▶ **Exercise description**:
From the entries below, output the line with "the state. *)" and each following line up to and including the line with "(** [IPCC_PACKED_PARAM]: the", exactly as written.

══════════════════════════════

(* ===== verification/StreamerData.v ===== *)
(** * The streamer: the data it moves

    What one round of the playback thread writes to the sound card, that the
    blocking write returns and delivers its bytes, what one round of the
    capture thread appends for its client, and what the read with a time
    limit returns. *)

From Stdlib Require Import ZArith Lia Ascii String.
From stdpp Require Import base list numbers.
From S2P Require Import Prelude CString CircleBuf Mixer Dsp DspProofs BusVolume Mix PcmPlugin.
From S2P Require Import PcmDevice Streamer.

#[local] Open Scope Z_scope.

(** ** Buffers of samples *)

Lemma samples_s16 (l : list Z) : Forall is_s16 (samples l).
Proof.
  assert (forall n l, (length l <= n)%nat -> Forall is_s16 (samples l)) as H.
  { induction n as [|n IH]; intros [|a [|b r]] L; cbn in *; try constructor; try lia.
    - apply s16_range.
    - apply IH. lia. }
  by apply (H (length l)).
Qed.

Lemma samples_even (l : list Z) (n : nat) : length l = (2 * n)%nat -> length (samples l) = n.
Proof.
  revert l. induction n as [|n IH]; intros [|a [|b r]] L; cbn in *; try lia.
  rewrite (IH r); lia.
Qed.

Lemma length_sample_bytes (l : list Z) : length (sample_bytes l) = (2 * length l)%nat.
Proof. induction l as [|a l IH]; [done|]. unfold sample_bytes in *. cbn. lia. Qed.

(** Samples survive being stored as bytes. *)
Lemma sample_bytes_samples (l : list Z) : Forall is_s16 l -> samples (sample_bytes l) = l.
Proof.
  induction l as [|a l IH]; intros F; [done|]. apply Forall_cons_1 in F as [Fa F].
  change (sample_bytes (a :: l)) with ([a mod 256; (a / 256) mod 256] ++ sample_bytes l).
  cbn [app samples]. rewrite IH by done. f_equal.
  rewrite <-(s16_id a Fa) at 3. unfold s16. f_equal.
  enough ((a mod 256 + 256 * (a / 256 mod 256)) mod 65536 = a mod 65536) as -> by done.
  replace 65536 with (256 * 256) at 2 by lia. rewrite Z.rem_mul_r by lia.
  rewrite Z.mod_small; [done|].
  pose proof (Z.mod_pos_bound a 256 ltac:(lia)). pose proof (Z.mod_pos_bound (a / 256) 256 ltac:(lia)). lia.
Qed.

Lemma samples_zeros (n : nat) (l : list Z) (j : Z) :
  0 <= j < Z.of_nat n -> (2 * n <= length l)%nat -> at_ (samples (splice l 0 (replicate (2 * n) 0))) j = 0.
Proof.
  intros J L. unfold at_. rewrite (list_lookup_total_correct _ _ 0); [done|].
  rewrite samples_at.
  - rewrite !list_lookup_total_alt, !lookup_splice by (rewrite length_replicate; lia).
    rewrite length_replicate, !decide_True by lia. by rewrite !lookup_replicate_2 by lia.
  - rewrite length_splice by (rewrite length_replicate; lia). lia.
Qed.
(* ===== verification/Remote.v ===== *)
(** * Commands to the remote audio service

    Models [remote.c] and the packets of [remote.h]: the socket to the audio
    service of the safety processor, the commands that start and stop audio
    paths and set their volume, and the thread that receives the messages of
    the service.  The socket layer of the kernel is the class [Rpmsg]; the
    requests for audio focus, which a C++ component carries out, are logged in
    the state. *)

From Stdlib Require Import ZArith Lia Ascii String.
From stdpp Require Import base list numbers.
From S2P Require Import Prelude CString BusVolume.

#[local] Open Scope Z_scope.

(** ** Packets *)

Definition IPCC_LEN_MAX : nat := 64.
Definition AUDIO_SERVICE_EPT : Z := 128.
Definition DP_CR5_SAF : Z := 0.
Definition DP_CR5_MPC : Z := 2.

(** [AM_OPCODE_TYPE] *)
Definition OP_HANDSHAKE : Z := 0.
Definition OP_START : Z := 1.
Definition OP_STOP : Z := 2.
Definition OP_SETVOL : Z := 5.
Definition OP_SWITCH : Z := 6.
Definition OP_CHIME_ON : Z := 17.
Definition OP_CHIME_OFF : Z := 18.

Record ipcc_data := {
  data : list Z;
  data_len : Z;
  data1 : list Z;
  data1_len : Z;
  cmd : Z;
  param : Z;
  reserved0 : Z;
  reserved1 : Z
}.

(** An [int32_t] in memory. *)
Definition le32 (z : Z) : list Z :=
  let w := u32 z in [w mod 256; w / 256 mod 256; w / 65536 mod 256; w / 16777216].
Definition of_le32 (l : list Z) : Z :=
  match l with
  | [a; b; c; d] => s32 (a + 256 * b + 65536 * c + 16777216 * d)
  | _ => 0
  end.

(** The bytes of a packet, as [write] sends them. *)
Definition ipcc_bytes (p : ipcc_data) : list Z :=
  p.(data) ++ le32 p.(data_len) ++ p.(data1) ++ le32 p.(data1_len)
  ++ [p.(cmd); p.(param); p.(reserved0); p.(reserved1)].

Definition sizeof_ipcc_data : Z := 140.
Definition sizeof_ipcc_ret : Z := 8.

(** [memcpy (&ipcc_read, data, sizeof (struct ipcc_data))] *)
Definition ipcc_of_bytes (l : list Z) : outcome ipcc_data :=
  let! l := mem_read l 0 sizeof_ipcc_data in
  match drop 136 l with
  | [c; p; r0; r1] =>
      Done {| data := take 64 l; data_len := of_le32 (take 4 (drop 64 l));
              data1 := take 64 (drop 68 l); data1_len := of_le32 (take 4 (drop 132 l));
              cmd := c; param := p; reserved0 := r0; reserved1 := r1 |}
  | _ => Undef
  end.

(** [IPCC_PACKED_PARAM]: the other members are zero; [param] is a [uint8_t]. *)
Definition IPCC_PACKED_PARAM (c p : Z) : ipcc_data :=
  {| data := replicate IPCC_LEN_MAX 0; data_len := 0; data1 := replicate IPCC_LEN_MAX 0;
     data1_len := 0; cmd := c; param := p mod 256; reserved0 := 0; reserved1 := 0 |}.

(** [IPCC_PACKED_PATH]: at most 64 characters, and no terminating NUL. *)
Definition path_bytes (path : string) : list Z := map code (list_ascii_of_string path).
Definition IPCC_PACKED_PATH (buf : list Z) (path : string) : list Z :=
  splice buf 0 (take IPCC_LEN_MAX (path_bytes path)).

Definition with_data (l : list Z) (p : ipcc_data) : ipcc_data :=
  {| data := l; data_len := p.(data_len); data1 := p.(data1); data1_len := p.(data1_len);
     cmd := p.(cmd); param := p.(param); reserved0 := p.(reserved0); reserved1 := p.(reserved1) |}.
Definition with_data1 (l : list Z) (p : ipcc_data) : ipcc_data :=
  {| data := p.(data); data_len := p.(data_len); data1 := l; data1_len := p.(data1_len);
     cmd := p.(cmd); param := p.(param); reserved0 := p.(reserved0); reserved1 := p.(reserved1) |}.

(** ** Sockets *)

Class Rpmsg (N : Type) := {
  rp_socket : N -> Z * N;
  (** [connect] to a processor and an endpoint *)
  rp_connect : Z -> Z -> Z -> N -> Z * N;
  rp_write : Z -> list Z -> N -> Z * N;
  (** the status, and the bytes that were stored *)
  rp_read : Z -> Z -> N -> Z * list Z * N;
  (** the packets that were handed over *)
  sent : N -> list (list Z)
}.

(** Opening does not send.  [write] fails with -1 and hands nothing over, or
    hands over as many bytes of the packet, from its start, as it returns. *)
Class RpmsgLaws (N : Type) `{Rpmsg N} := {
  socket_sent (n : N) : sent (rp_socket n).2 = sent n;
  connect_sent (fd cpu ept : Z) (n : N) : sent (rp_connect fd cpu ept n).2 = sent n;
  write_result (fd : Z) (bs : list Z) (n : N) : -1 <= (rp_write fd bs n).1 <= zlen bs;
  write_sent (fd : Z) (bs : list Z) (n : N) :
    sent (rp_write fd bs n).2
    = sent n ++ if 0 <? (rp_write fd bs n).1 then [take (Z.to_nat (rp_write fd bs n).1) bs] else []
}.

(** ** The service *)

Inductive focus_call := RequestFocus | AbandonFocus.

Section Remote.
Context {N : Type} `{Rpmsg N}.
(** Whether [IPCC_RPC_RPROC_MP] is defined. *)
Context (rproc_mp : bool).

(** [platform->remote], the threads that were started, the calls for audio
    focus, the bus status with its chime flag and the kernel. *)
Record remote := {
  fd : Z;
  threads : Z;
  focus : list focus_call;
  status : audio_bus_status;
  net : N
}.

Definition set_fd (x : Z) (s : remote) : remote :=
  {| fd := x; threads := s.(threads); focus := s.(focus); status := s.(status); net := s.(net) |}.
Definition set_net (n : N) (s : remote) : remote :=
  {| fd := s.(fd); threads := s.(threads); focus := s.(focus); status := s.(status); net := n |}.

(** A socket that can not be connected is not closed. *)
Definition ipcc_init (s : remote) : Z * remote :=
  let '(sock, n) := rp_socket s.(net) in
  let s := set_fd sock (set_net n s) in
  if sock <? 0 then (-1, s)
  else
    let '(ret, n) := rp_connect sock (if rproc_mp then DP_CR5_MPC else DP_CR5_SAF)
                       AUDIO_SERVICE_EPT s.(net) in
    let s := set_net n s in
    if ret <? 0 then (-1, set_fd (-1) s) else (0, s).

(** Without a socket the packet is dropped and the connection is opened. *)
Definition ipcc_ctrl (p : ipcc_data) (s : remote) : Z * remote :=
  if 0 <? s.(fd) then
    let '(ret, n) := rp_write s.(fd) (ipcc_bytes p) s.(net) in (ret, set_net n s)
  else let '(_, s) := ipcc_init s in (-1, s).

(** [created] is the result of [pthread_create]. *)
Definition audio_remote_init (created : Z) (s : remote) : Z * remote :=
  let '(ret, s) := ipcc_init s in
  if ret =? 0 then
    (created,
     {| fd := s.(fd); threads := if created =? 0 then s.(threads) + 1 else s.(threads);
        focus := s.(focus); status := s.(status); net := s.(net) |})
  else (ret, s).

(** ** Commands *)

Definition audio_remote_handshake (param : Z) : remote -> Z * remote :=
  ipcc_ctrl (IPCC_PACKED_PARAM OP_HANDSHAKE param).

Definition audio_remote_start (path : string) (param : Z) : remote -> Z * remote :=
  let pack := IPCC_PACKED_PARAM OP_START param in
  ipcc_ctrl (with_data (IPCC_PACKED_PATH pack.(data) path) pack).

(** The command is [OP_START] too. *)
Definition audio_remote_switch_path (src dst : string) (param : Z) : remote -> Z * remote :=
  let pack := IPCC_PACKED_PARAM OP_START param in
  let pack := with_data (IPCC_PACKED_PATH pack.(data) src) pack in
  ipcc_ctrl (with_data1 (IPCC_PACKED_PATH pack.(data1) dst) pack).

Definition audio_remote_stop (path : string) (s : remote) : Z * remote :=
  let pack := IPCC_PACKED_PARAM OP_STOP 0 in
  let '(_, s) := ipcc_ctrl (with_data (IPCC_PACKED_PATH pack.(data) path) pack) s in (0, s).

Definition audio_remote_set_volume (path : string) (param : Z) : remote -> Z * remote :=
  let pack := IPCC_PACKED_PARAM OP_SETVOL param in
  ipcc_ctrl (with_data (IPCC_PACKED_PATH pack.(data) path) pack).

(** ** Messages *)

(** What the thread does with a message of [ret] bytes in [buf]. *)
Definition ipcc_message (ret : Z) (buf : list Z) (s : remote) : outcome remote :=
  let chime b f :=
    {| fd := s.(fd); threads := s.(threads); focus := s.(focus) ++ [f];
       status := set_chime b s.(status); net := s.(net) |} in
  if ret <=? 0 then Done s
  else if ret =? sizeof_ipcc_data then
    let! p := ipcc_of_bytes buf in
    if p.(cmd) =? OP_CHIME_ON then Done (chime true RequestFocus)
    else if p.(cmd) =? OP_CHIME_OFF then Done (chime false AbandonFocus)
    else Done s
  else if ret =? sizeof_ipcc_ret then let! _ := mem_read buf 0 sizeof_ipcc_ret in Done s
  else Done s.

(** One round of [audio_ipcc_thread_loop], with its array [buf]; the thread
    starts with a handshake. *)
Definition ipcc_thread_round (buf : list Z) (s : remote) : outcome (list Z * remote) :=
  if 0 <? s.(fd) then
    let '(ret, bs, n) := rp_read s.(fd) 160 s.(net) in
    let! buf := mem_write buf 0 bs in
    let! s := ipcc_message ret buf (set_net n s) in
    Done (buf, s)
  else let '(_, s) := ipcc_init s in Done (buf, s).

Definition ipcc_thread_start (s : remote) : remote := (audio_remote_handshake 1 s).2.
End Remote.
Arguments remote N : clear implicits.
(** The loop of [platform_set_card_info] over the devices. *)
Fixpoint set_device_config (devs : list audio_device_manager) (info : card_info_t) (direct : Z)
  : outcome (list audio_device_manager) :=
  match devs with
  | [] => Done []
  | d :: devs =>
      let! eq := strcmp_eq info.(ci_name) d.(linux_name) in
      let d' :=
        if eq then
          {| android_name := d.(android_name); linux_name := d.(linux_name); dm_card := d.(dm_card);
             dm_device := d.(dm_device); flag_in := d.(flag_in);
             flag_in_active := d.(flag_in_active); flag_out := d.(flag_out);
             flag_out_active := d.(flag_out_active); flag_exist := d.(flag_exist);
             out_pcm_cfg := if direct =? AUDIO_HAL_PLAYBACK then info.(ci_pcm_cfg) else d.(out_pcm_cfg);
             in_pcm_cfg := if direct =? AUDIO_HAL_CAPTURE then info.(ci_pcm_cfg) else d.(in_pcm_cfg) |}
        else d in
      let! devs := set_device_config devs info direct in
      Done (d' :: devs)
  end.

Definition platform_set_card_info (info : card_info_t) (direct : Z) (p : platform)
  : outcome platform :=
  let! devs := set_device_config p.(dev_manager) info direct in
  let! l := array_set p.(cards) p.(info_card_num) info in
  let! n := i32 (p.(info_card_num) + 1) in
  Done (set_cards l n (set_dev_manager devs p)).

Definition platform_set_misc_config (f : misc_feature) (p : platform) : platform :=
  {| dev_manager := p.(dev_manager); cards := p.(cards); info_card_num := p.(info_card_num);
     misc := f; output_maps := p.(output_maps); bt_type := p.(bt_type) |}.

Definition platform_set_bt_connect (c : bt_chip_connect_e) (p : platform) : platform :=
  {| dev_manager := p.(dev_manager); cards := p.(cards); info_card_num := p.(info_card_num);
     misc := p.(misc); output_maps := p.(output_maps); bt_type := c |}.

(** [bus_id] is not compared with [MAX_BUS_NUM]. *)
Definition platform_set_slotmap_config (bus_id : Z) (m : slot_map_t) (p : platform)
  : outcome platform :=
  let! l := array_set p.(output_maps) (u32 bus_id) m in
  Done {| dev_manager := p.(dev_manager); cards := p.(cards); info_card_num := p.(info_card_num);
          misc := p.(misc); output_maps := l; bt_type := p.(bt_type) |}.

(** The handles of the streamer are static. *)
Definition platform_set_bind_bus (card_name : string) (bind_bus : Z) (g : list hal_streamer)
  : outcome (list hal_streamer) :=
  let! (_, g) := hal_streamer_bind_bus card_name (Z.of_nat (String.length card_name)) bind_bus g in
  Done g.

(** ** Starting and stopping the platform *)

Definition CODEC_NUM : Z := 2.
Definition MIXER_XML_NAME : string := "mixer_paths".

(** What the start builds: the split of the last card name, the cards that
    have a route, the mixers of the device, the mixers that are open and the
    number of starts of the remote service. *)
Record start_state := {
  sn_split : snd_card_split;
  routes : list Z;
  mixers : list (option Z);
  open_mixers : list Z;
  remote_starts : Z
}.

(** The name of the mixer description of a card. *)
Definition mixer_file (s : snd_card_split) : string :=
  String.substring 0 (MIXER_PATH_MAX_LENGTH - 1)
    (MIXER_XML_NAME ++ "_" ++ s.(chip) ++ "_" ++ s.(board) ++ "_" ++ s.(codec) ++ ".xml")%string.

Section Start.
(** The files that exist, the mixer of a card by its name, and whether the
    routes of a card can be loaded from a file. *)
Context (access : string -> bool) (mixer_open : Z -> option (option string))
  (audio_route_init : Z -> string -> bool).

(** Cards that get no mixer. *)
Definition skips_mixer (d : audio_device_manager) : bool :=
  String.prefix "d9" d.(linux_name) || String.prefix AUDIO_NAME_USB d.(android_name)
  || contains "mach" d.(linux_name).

══════════════════════════════

▶ **Answer to this task**:
    the state. *)

From Stdlib Require Import ZArith Lia Ascii String.
From stdpp Require Import base list numbers.
From S2P Require Import Prelude CString BusVolume.

#[local] Open Scope Z_scope.

(** ** Packets *)

Definition IPCC_LEN_MAX : nat := 64.
Definition AUDIO_SERVICE_EPT : Z := 128.
Definition DP_CR5_SAF : Z := 0.
Definition DP_CR5_MPC : Z := 2.

(** [AM_OPCODE_TYPE] *)
Definition OP_HANDSHAKE : Z := 0.
Definition OP_START : Z := 1.
Definition OP_STOP : Z := 2.
Definition OP_SETVOL : Z := 5.
Definition OP_SWITCH : Z := 6.
Definition OP_CHIME_ON : Z := 17.
Definition OP_CHIME_OFF : Z := 18.

Record ipcc_data := {
  data : list Z;
  data_len : Z;
  data1 : list Z;
  data1_len : Z;
  cmd : Z;
  param : Z;
  reserved0 : Z;
  reserved1 : Z
}.

(** An [int32_t] in memory. *)
Definition le32 (z : Z) : list Z :=
  let w := u32 z in [w mod 256; w / 256 mod 256; w / 65536 mod 256; w / 16777216].
Definition of_le32 (l : list Z) : Z :=
  match l with
  | [a; b; c; d] => s32 (a + 256 * b + 65536 * c + 16777216 * d)
  | _ => 0
  end.

(** The bytes of a packet, as [write] sends them. *)
Definition ipcc_bytes (p : ipcc_data) : list Z :=
  p.(data) ++ le32 p.(data_len) ++ p.(data1) ++ le32 p.(data1_len)
  ++ [p.(cmd); p.(param); p.(reserved0); p.(reserved1)].

Definition sizeof_ipcc_data : Z := 140.
Definition sizeof_ipcc_ret : Z := 8.

(** [memcpy (&ipcc_read, data, sizeof (struct ipcc_data))] *)
Definition ipcc_of_bytes (l : list Z) : outcome ipcc_data :=
  let! l := mem_read l 0 sizeof_ipcc_data in
  match drop 136 l with
  | [c; p; r0; r1] =>
      Done {| data := take 64 l; data_len := of_le32 (take 4 (drop 64 l));
              data1 := take 64 (drop 68 l); data1_len := of_le32 (take 4 (drop 132 l));
              cmd := c; param := p; reserved0 := r0; reserved1 := r1 |}
  | _ => Undef
  end.

(** [IPCC_PACKED_PARAM]: the other members are zero; [param] is a [uint8_t]. *)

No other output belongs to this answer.